▶ **Exercise prompt**:
Could you retype, exactly as written, every line from the top of the records through the line that contains "inv_directories : directory_count"?

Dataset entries

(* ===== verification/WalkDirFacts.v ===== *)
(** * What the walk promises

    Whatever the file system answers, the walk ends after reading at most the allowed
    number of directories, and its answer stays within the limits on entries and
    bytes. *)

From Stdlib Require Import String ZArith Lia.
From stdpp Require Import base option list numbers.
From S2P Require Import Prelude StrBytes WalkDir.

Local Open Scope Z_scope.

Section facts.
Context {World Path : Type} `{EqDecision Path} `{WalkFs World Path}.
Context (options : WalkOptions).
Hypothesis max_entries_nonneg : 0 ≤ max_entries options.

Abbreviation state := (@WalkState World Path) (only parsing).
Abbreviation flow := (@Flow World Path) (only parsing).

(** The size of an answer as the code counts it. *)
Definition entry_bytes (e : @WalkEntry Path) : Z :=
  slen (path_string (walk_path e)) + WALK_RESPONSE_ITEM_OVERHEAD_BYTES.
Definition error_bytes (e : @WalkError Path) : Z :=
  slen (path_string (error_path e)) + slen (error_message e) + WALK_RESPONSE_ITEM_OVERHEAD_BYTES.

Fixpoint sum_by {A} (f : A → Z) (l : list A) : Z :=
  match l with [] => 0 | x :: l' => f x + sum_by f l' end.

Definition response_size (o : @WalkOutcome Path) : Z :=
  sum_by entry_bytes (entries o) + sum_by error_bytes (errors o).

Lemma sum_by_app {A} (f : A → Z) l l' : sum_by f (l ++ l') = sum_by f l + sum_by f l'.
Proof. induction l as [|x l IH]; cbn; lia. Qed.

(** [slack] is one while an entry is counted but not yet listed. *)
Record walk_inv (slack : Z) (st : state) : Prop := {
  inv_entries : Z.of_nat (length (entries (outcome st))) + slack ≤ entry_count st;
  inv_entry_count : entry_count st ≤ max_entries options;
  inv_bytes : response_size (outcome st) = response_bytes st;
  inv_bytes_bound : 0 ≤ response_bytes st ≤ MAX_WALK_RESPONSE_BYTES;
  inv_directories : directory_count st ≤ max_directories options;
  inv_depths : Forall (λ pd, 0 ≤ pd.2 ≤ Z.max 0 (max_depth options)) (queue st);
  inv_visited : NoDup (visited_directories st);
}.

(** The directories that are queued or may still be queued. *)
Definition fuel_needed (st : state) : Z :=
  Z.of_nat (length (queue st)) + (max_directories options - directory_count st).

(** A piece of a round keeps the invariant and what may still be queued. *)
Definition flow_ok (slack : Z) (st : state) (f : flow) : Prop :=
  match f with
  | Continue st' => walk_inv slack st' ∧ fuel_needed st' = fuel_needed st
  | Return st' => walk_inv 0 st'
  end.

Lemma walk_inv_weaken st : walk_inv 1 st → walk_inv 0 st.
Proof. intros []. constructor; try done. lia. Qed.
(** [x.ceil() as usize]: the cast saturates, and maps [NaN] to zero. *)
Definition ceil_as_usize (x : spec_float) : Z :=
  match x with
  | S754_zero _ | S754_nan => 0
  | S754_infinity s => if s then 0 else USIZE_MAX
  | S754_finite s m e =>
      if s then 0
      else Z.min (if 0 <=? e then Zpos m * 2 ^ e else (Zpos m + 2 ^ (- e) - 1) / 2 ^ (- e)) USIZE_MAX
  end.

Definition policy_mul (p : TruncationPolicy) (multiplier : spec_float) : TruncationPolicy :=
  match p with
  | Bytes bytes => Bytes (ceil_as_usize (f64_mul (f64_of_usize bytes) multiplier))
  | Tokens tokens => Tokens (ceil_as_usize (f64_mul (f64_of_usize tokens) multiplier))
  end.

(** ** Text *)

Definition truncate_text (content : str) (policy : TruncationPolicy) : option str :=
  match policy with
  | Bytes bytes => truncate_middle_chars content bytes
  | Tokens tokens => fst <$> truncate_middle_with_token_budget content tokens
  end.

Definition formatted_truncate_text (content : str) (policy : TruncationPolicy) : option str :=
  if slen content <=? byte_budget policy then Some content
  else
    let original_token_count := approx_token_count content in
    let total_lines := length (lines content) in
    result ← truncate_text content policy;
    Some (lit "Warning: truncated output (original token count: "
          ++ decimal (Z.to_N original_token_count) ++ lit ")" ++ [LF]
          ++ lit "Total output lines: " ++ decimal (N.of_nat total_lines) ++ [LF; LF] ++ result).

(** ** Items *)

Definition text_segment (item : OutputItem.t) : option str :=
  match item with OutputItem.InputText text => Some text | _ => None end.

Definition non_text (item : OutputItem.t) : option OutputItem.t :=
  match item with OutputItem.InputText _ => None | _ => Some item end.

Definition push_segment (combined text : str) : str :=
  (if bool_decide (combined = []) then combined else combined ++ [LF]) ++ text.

▶ **Written reply**:
(* ===== verification/WalkDirFacts.v ===== *)
(** * What the walk promises

    Whatever the file system answers, the walk ends after reading at most the allowed
    number of directories, and its answer stays within the limits on entries and
    bytes. *)

From Stdlib Require Import String ZArith Lia.
From stdpp Require Import base option list numbers.
From S2P Require Import Prelude StrBytes WalkDir.

Local Open Scope Z_scope.

Section facts.
Context {World Path : Type} `{EqDecision Path} `{WalkFs World Path}.
Context (options : WalkOptions).
Hypothesis max_entries_nonneg : 0 ≤ max_entries options.

Abbreviation state := (@WalkState World Path) (only parsing).
Abbreviation flow := (@Flow World Path) (only parsing).

(** The size of an answer as the code counts it. *)
Definition entry_bytes (e : @WalkEntry Path) : Z :=
  slen (path_string (walk_path e)) + WALK_RESPONSE_ITEM_OVERHEAD_BYTES.
Definition error_bytes (e : @WalkError Path) : Z :=
  slen (path_string (error_path e)) + slen (error_message e) + WALK_RESPONSE_ITEM_OVERHEAD_BYTES.

Fixpoint sum_by {A} (f : A → Z) (l : list A) : Z :=
  match l with [] => 0 | x :: l' => f x + sum_by f l' end.

Definition response_size (o : @WalkOutcome Path) : Z :=
  sum_by entry_bytes (entries o) + sum_by error_bytes (errors o).

Lemma sum_by_app {A} (f : A → Z) l l' : sum_by f (l ++ l') = sum_by f l + sum_by f l'.
Proof. induction l as [|x l IH]; cbn; lia. Qed.

(** [slack] is one while an entry is counted but not yet listed. *)
Record walk_inv (slack : Z) (st : state) : Prop := {
  inv_entries : Z.of_nat (length (entries (outcome st))) + slack ≤ entry_count st;
  inv_entry_count : entry_count st ≤ max_entries options;
  inv_bytes : response_size (outcome st) = response_bytes st;
  inv_bytes_bound : 0 ≤ response_bytes st ≤ MAX_WALK_RESPONSE_BYTES;
  inv_directories : directory_count st ≤ max_directories options;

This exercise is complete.